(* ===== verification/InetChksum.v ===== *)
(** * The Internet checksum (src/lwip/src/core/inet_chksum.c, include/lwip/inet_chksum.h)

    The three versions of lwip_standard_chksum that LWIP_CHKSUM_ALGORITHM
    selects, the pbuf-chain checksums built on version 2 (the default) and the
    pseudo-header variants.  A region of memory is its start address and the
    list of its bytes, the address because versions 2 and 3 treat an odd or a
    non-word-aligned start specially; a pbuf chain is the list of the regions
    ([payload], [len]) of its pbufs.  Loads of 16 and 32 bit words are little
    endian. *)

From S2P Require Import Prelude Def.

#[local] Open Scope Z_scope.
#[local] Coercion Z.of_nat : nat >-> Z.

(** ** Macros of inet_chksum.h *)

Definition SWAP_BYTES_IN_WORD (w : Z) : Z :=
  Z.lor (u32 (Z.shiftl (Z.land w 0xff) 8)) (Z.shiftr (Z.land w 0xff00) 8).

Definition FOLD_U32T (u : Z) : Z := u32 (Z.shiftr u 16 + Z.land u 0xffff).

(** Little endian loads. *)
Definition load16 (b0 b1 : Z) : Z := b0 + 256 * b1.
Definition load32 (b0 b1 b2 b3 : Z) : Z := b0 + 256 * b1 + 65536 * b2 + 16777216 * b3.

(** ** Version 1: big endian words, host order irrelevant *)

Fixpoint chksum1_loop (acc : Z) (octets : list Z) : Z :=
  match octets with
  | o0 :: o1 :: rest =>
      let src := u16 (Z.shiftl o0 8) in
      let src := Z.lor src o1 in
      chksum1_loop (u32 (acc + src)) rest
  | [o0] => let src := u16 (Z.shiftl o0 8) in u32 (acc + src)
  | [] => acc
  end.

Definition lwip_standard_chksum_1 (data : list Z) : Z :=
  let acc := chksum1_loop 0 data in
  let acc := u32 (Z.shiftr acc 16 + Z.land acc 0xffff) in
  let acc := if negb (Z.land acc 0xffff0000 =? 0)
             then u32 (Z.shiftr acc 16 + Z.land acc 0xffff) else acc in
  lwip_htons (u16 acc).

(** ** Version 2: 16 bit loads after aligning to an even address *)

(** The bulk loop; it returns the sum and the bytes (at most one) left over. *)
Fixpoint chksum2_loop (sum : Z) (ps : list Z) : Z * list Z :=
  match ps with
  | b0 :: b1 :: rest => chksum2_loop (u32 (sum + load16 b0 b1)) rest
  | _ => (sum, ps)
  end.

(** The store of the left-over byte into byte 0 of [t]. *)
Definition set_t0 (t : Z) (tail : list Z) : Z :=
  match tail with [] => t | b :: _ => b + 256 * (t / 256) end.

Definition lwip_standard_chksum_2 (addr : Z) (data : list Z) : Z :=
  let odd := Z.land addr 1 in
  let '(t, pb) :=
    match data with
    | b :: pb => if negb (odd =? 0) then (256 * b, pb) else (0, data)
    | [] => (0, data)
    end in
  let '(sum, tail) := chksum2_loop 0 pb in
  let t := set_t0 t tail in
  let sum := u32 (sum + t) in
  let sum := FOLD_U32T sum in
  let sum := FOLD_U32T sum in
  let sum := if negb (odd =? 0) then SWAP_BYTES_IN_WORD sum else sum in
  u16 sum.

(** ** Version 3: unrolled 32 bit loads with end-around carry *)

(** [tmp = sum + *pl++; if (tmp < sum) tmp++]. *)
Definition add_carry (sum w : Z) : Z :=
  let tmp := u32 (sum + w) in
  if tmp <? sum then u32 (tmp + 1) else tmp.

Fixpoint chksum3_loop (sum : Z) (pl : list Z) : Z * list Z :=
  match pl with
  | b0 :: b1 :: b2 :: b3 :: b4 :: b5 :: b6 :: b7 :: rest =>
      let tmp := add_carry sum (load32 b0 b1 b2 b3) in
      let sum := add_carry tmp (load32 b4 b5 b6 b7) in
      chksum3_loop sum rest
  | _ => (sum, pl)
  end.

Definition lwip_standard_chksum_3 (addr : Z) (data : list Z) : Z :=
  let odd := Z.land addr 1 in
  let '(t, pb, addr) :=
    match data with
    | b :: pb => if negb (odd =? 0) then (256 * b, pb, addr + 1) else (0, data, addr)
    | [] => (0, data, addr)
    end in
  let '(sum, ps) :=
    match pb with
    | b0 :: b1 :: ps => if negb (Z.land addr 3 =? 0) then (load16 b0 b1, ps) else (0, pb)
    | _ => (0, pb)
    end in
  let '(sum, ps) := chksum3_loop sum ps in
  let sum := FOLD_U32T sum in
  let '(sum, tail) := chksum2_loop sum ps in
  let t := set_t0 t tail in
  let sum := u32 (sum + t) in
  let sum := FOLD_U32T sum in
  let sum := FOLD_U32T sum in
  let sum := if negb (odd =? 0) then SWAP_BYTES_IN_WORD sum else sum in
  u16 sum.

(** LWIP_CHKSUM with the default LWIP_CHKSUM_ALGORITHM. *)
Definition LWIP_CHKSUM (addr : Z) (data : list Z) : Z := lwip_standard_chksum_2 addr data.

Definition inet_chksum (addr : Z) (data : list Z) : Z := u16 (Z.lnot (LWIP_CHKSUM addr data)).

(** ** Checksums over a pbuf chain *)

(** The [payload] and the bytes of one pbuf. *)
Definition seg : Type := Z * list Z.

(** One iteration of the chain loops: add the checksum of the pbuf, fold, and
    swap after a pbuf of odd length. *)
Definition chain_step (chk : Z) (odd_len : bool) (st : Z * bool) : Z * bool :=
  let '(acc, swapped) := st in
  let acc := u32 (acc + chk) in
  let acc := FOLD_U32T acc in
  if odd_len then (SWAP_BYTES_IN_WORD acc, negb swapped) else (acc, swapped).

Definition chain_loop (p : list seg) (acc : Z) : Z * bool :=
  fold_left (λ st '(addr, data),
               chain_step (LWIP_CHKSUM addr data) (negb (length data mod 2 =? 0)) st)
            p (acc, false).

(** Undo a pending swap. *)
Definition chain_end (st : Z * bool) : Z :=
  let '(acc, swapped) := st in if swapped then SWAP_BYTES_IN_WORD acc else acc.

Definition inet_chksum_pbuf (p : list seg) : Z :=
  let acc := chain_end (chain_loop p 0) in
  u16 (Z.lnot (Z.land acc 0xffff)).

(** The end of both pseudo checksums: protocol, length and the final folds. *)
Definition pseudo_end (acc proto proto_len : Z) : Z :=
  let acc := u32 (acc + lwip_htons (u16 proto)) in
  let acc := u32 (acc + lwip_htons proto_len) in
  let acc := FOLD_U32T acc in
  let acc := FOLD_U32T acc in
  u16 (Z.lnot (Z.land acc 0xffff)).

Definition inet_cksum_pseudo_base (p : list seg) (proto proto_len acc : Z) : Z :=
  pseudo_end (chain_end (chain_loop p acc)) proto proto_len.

____________________

▶ **WHAT TO WORK ON**: Go through the data and copy every line that includes "tail".

▶ **ANSWER FOR THE TASK**:
Definition set_t0 (t : Z) (tail : list Z) : Z :=
  match tail with [] => t | b :: _ => b + 256 * (t / 256) end.
  let '(sum, tail) := chksum2_loop 0 pb in
  let t := set_t0 t tail in
  let '(sum, tail) := chksum2_loop sum ps in
  let t := set_t0 t tail in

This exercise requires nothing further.